Em segundo lugar, é oportuno frisar o lapso de queixa como impulsionador do prosseguimento da ira contra as mulheres. De acordo, com o Conselho Nacional de Justiça, Departamento Penitenciário Nacional e a Secretaria de Políticas para as Mulheres foram feitas ao ligue 180, 237 mil relatos de violência contra as mulheres. Seguindo essa linha de pensamento, observa-se que existem anômalos relatos para o total verdadeiros de casos ocorridos, submetendo as mulheres ao medo e ao desrespeito crescente. Tudo isso retarda a resolução do empecilho, já que essa falta de lamento contribui para a perpetuação desse quadro deletério.

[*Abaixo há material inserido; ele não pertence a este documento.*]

Lemma handle_error_status_code_witness :
  _nr_wrapper_handle_error class_name framework_handle_error
    [Dispatcher "HttpDispatcher"; ExcObject not_found] [] monitored_request =
    (arg ← getitem_args [Dispatcher "HttpDispatcher"; ExcObject not_found] 1;
     with_FunctionTrace "WebTransaction" (class_name arg)
       (framework_handle_error
          [Dispatcher "HttpDispatcher"; ExcObject not_found] []))
      (set_agent
         (agent monitored_request ++ [NoticeError "WebTransaction" (PInt 404)])
         monitored_request) /\
  status_code "NotFound" not_found "traceback" = PInt 404 /\
  agent
    (snd (_nr_wrapper_handle_error class_name framework_handle_error
            [Dispatcher "HttpDispatcher"; ExcObject foreign_http_error] []
            monitored_foreign_error)) =
    (agent monitored_foreign_error ++
     [NoticeError "WebTransaction" PNone;
      EnterFunctionTrace "WebTransaction" "HTTPError";
      ExitFunctionTrace "WebTransaction" "HTTPError"])%list /\
  status_code "HTTPError" foreign_http_error "traceback" = PNone.
Proof.
  split; [|split; [|split]].
  - apply (handle_error_status_code class_name framework_handle_error
             [Dispatcher "HttpDispatcher"; ExcObject not_found] []
             monitored_request "WebTransaction" "NotFound" not_found
             "traceback"); reflexivity.
  - apply (handle_error_status_code class_name framework_handle_error
             [Dispatcher "HttpDispatcher"; ExcObject not_found] []
             monitored_request "WebTransaction" "NotFound" not_found
             "traceback"); reflexivity.
  - rewrite (proj1 (handle_error_status_code class_name framework_handle_error
               [Dispatcher "HttpDispatcher"; ExcObject foreign_http_error] []
               monitored_foreign_error "WebTransaction" "HTTPError"
               foreign_http_error "traceback" eq_refl eq_refl)).
    reflexivity.
  - apply (handle_error_status_code class_name framework_handle_error
             [Dispatcher "HttpDispatcher"; ExcObject foreign_http_error] []
             monitored_foreign_error "WebTransaction" "HTTPError"
             foreign_http_error "traceback"); reflexivity.
Defined.

(** [setup_error_handling] puts the wrapper around both dispatchers'
    handlers: what [handle_error] stands for afterwards is
    [_nr_wrapper_handle_error] of what it stood for before. *)
Lemma setup_error_handling_wraps (callable_name : pyobj -> string)
    (original : string -> handler) (w : world) :
  exists w',
    setup_error_handling w = (Return tt, w') /\
    denote callable_name original (HttpDispatcher_handle_error w') =
      _nr_wrapper_handle_error callable_name
        (denote callable_name original (HttpDispatcher_handle_error w)) /\
    denote callable_name original (JsonRPCDispatcher_handle_error w') =
      _nr_wrapper_handle_error callable_name
        (denote callable_name original (JsonRPCDispatcher_handle_error w)).
Proof.
  unfold setup_error_handling. py_unfold. cbn.
  eexists. repeat split.
Qed.

(** ** [post_load] *)

Lemma initialize_agent_frame (w : world) :
  agent_starts w = true ->
  exists w',
    initialize_agent w = (Return tt, w') /\
    calls w' = (calls w ++ [proc_initialize_agent])%list /\
    Application w' = Application w /\
    same_settings w w'.
Proof.
  intros Hstarts. destruct (initialize_agent_effect w) as [msgs ->].
  rewrite (agent_starts_returns w Hstarts).
  eexists. repeat split.
Qed.

Lemma patch_wsgi_frame (w : world) :
  exists w',
    patch_wsgi w = (Return (negb (marker_set w)), w') /\
    calls w' = (calls w ++ [proc_patch_wsgi])%list /\
    same_settings w w'.
Proof.
  unfold marker_set, patch_wsgi, patch_wsgi_fallback, same_settings,
    App.getattr_nr_instrumented, App.setattr_call.
  py_unfold. cbn.
  destruct (App.nr_instrumented (Application w)) as [v|]; cbn;
    [destruct (truthy v); cbn; [eexists; repeat split|]|].
  all: destruct (App.set_call _ _) as [a'|]; cbn;
    [eexists; repeat split|].
  all: destruct (server w) as [srv|]; cbn;
    [destruct (App.nr_instrumented (app srv)) as [v0|]; cbn;
       [destruct (truthy v0); cbn|] |].
  all: destruct (truthy (workers w)); cbn; eexists; repeat split.
Qed.

Lemma patch_bus_controller_frame (w : world) :
  exists w',
    patch_bus_controller w = (Return tt, w') /\
    calls w' = (calls w ++ [proc_patch_bus_controller])%list /\
    same_settings w w'.
Proof.
  unfold patch_bus_controller, import_bus_controllers, same_settings.
  py_unfold. cbn.
  destruct (bus_importable w); cbn; eexists; repeat split.
Qed.
Fixpoint encode (bs : list byte) : list ascii :=
  match bs with
  | [] => []
  | [a] =>
      let a := Byte.to_N a in
      [char_of_sextet (s1 a); char_of_sextet (s2 a 0); pad; pad]
  | [a; b] =>
      let a := Byte.to_N a in
      let b := Byte.to_N b in
      [char_of_sextet (s1 a); char_of_sextet (s2 a b);
       char_of_sextet (s3 b 0); pad]
  | a :: b :: c :: rest =>
      let a := Byte.to_N a in
      let b := Byte.to_N b in
      let c := Byte.to_N c in
      char_of_sextet (s1 a) :: char_of_sextet (s2 a b)
        :: char_of_sextet (s3 b c) :: char_of_sextet (s4 c) :: encode rest
  end.

(** Four sextets back to octets. *)
Definition o1 (x y : N) : N := x * 4 + y / 16.
Definition o2 (y z : N) : N := (y mod 16) * 16 + z / 4.
Definition o3 (z w : N) : N := (z mod 4) * 64 + w.

Definition is_pad (c : ascii) : bool := Ascii.eqb c pad.

Definition opt_bind {A B} (o : option A) (f : A -> option B) : option B :=
  match o with Some a => f a | None => None end.

Notation "x <- o ;; k" := (opt_bind o (fun x => k))
  (at level 61, o at next level, right associativity).

Definition decode_quad (c1 c2 c3 c4 : ascii) : option (list byte) :=
  x <- sextet_of_char c1 ;;
  y <- sextet_of_char c2 ;;
  if is_pad c3 then
    if is_pad c4 then
      a <- Byte.of_N (o1 x y) ;; Some [a]
    else None
  else
    z <- sextet_of_char c3 ;;
    if is_pad c4 then
      a <- Byte.of_N (o1 x y) ;;
      b <- Byte.of_N (o2 y z) ;; Some [a; b]
    else
      w <- sextet_of_char c4 ;;
      a <- Byte.of_N (o1 x y) ;;
      b <- Byte.of_N (o2 y z) ;;
      c <- Byte.of_N (o3 z w) ;; Some [a; b; c].

(** A padded quad may only be the last one. *)
Fixpoint decode (cs : list ascii) : option (list byte) :=
  match cs with
  | [] => Some []
  | c1 :: c2 :: c3 :: c4 :: rest =>
      front <- decode_quad c1 c2 c3 c4 ;;
      match rest with
      | [] => Some front
      | _ :: _ =>
          if is_pad c4 then None
          else tail <- decode rest ;; Some (front ++ tail)
      end
  | _ => None
  end.
(** * myfind: a shallow embedding of [myfind.cpp]

    [myfind [-R] [-i] searchpath filename1 ... filenameN] forks one child
    per file name; every child walks the directory tree under
    [searchpath] and writes one line per match into a pipe shared with
    the parent, or one "File not found" line when it found nothing.

    The development follows the source file top-down:
    - [Libc]    : the few library facts the program relies on
                  ([tolower], [strcasecmp], [std::to_string], constants);
    - [Fs]      : what [opendir]/[readdir] show of a directory tree;
    - [Proc]    : a process as explicit state (what it wrote to the pipe,
                  what it wrote to stderr, which directories it opened)
                  with an exit-aware state monad;
    - [Myfind]  : [isEqualString], [handleErrorOpeningDir],
                  [searchForFile], the child branch of [main] and [main];
    - [Scope]   : the vocabulary of the properties (traversal scope,
                  matches, what a process added to the pipe);
    - the properties, each claim under its identifier. *)

From Stdlib Require Import ZArith List String Ascii Bool Lia DecimalString.
From Stdlib Require DecimalPos DecimalZ.
Import ListNotations.

Local Open Scope list_scope.
Local Open Scope string_scope.
Local Open Scope Z_scope.

(* ================================================================== *)
(** ** Library functions used by the program *)
(* ================================================================== *)

Module Libc.

(** Values of <dirent.h>, <errno.h> and <stdlib.h> on Linux. *)
Definition DT_DIR : Z := 4.
Definition DT_REG : Z := 8.
Definition EACCES : Z := 13.
Definition ENOENT : Z := 2.
Definition ENOTDIR : Z := 20.
Definition EXIT_SUCCESS : Z := 0.
Definition EXIT_FAILURE : Z := 1.

(** The line terminator written as ["\n"] in the source. *)
Definition nl : string := String (ascii_of_nat 10) EmptyString.

(** [std::to_string(int)]: the decimal rendering of a signed integer. *)
Definition to_string (n : Z) : string := NilZero.string_of_int (Z.to_int n).

(** A [std::string] seen through [c_str()]: byte [i], with the
    terminating NUL once the characters are used up. *)
Definition byte_at_head (s : string) : Z :=
  match s with
  | EmptyString => 0
  | String c _ => Z.of_nat (nat_of_ascii c)
  end.

Definition tail (s : string) : string :=
  match s with
  | EmptyString => EmptyString
  | String _ r => r
  end.

(** [tolower] in the "C" locale (the program never calls [setlocale]):
    only 'A'..'Z' are mapped. *)
Definition tolower (c : Z) : Z :=
  if (65 <=? c) && (c <=? 90) then c + 32 else c.

(** [strcasecmp(s1.c_str(), s2.c_str())]: walks both byte sequences,
    returns the difference of the first pair of lowered bytes that
    differ, and stops with 0 at a common NUL. *)
Fixpoint strcasecmp (s1 s2 : string) {struct s1} : Z :=
  match s1 with
  | EmptyString => 0 - tolower (byte_at_head s2)
  | String a r1 =>
      let c1 := Z.of_nat (nat_of_ascii a) in
      let result := tolower c1 - tolower (byte_at_head s2) in
      if result =? 0
      then (if c1 =? 0 then 0 else strcasecmp r1 (tail s2))
      else result
  end.

(** What [c_str()] lets a C function see: the bytes before the first NUL. *)
Fixpoint c_str (s : string) : list Z :=
  match s with
  | EmptyString => []
  | String a r =>
      let c := Z.of_nat (nat_of_ascii a) in
      if c =? 0 then [] else c :: c_str r
  end.

(** The case fold [strcasecmp] compares under. *)
Definition casefold (s : string) : list Z := map tolower (c_str s).

End Libc.
(** * pdfe maintenance scripts: a shallow embedding and its properties

    The repository holds two families of one-off Python scripts:
    - the [fix_redactarea_*] patchers, which rewrite [.RedactArea(...)] call
      sites of a C# test suite with Python's [re] module, and
    - the [split-pdf*-spec*] splitters, which cut a large text into wiki
      pages by a table of line numbers.

    A Python [str] is modelled as a Rocq [string].  For the patchers a
    character is a code point below 256 (ASCII and Latin-1), and the
    character classes [\s], [\d] and [.] are Python's classes on that range.
    The splitters only slice and concatenate whole lines, so there the
    characters are opaque. *)

From Stdlib Require Import String Ascii List ListSet Arith ZArith Lia Bool Permutation.
Import ListNotations.
Open Scope string_scope.
Open Scope nat_scope.

(** ** Python string operations *)

Module Str.

(** [needle in hay] *)
Fixpoint contains (needle hay : string) : bool :=
  if prefix needle hay then true
  else match hay with
       | EmptyString => false
       | String _ hay' => contains needle hay'
       end.

(** [s.split(sep)] for a one-character separator *)
Fixpoint split (sep : ascii) (s : string) : list string :=
  match s with
  | EmptyString => [EmptyString]
  | String a s' =>
      if Ascii.eqb a sep then EmptyString :: split sep s'
      else match split sep s' with
           | h :: t => String a h :: t
           | [] => [String a EmptyString]
           end
  end.
(** When the evaluator returns, the width of the requested column range is
    the number of rows of [B]. *)
Lemma evaluate_ok_width accessor node rowR colR (A B R : Matrix) :
  evaluateMatMinusLowRank accessor node rowR colR A B = Ok R ->
  SizeT.to_index
    (SizeT.sub (SizeT.sub (hi colR) (lo (columnClusterRange node)))
               (SizeT.sub (lo colR) (lo (columnClusterRange node)))) = cols A /\
  cols A = rows B /\
  rows R = rows (computeMatrixBlock accessor rowR colR) /\
  cols R = cols (computeMatrixBlock accessor rowR colR) /\
  cols R = rows B.
Proof.
  unfold evaluateMatMinusLowRank. unfold_bind. intros H.
  destruct (block A _ _ _ _) as [Ab|] eqn:EA; [|discriminate].
  destruct (block B _ _ _ _) as [Bb|] eqn:EB; [|discriminate].
  destruct (mul Ab Bb) as [P|] eqn:EP; [|discriminate].
  apply block_ok in EA. apply block_ok in EB. apply mul_ok in EP.
  apply sub_ok in H.
  destruct EA as (_ & EA & _). destruct EB as (EB1 & EB2 & _).
  destruct EP as (EP1 & EP2 & EP3 & _).
  destruct H as (H1 & H2 & H3 & H4 & _).
  rewrite sizet_sub_sub in *. cbn [computeMatrixBlock cols rows] in *.
  repeat split; congruence.
Qed.

(** Partial correctness of the evaluator: a matrix it returns for a factor
    pair is the residual of the specification. *)
Lemma evaluate_ok_is_residual accessor node rowR colR (A B R : Matrix) :
  cols A = rows B ->
  evaluateMatMinusLowRank accessor node rowR colR A B = Ok R ->
  residualSpec accessor node rowR colR A B = Ok R.
Proof.
  intros HAB H. pose proof (evaluate_ok_width _ _ _ _ _ _ _ H) as (Hw & _).
  unfold residualSpec. unfold evaluateMatMinusLowRank in H.
  rewrite Hw in *. rewrite <- HAB in H |- *. exact H.
Qed.

(** C2, at the failing input: the block over rows [[0,1)] and columns [[0,2)],
    the zero factors [A] (1x1) and [B] (1x2) that [compressBlock] starts from
    with [resizeThreshold = 1], and the request for row 0 over both columns.
    The specified residual is the row [(1 2)] of the accessor; the code asks
    [B] for a block of 2 rows and 1 column and fails Eigen's range assertion. *)
Theorem C2_evaluator_fails_on_full_row :
  evaluateMatMinusLowRank Blocks.ramp (Blocks.admissibleNode 0 1 0 2)
      (mkRange 0 1) (mkRange 0 2) (Blocks.zeroMatrix 1 1) (Blocks.zeroMatrix 1 2)
    = Fail AssertFail /\
  exists R,
    residualSpec Blocks.ramp (Blocks.admissibleNode 0 1 0 2)
      (mkRange 0 1) (mkRange 0 2) (Blocks.zeroMatrix 1 1) (Blocks.zeroMatrix 1 2)
      = Ok R /\
    to_rows R = [[1%float; 2%float]].
Proof.
  split; [reflexivity|]. eexists. split; reflexivity.
Qed.

(** ** The dense path *)

(** C6: for a node that is not admissible [compressBlock] returns at once with
    what the dense compressor stores: a dense block of the shape of the two
    cluster ranges whose coefficients are the accessor's values. No exception
    is thrown, no row is sampled, the generator is left as it was. *)
Theorem C6_inadmissible_node_is_dense
    accessor frobeniusNorm RS fuel cfg (node : BlockClusterTreeNode)
    (g : rs_state RS) :
  admissible node = false ->
  exists M,
    compressBlock accessor frobeniusNorm RS fuel cfg node g
      = Ok (mkOutcome None (HMatrixDenseData M) g []) /\
    HMatrixDenseData M = denseCompressBlock accessor node /\
    M = computeMatrixBlock accessor (rowClusterRange node) (columnClusterRange node) /\
    rows M = SizeT.to_index (numberOfRows node) /\
    cols M = SizeT.to_index (numberOfColumns node) /\
    forall i j, coeff M i j =
      accessor (lo (rowClusterRange node) + i) (lo (columnClusterRange node) + j).
Proof.
  intros Hadm. eexists. unfold compressBlock. rewrite Hadm. simpl.
  repeat split; reflexivity.
Qed.
(** The blob store after the seeding initializer. *)
Lemma seed_blobs (c : string) (bs ds : StorageId) (w : World)
    (client : Engine.WorkerClient) :
  Engine.worker (wsEngine local) = Some client ->
  exists w',
    seed env local accountId c bs ds w = (Returned tt, w') /\
    idbBlobs w' = copiedBlobs stored bs keys (idbBlobs w).
Proof.
  intros Hw. unfold seed.
  assert (Hprefix : exists w1,
    (copyRoot env local c ;;
     w0 <- get ;;
     for_of (subdocGuids env (docUpdates w0 c c)) (copyDoc env c) ;;
     request env (TransformDB (wsId local) c accountId) (fun _ => tt)) w
    = (Returned tt, w1) /\ idbBlobs w1 = idbBlobs w).
  { set (prefix := (copyRoot env local c ;; _)).
    assert (Hs : Succeeds prefix).
    { apply succeeds_bind.
      { apply succeeds_bind; [apply succeeds_request, no_fault|].
        intros [r|]; [apply succeeds_write, no_fault|apply succeeds_ret]. }
      intros _. apply succeeds_bind; [apply succeeds_get|intros w0].
      apply succeeds_bind; [|intros _; apply succeeds_request, no_fault].
      apply succeeds_for_of. intros g.
      apply succeeds_bind; [apply succeeds_request, no_fault|].
      intros [r|]; [apply succeeds_write, no_fault|apply succeeds_ret]. }
    assert (Hk : Keeps idbBlobs prefix).
    { apply keeps_bind; [apply keeps_blobs_copyRoot|intros _].
      apply keeps_bind; [apply keeps_get|intros w0].
      apply keeps_bind; [|intros _; apply keeps_request; reflexivity].
      apply keeps_for_of. intros g. apply keeps_blobs_copyDoc. }
    destruct (Hs w) as [[] Hr]. specialize (Hk w).
    destruct (prefix w) as [r w1]. simpl in *. subst r. eauto. }
  destruct Hprefix as (w1 & Hrun & Hb1).
  pose proof (copyBlob_loop bs keys
                (logEvent LocalBlobList true w1)) as [Hl1 Hl2].
  exists (for_of keys (copyBlob env bs) (logEvent LocalBlobList true w1)).2.
  split.
  - unfold bind in Hrun |- *.
    destruct (copyRoot env local c w) as [[[]|e] wa]; [|discriminate].
    destruct (get wa) as [[w0|e] wb] eqn:Hget; [|discriminate].
    destruct (for_of _ (copyDoc env c) wb) as [[[]|e] wc]; [|discriminate].
    rewrite Hrun. unfold engineAccessor, Engine.blob. rewrite Hw. simpl.
    unfold request. rewrite no_fault, stable_list.
    destruct (for_of keys (copyBlob env bs) (logEvent LocalBlobList true w1))
      as [r w2]. simpl in Hl1. subst r. reflexivity.
  - rewrite Hl2. simpl. rewrite Hb1. reflexivity.
Qed.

Urge, pois, que medidas sejam tomadas com intuito de se coibir o problema discorrido. Dessarte, com o intuito de mitigar a persistência da raiva, necessita-se, urgentemente, que o Tribunal de Contas da União direcione capital que, por intermédio do Governo Federal será revertido na criação de programas eficientes que visem assegurar o direito e a segurança da mulher, e na criação de propagandas nas mídias e TV que alerte a sociedade brasileira a importância da denúncia. Desse modo, atenuar-se-á, em médio e longo prazo, o impacto nocivo do problema e a coletividade alcançara o que está assegurado na Carta Magna.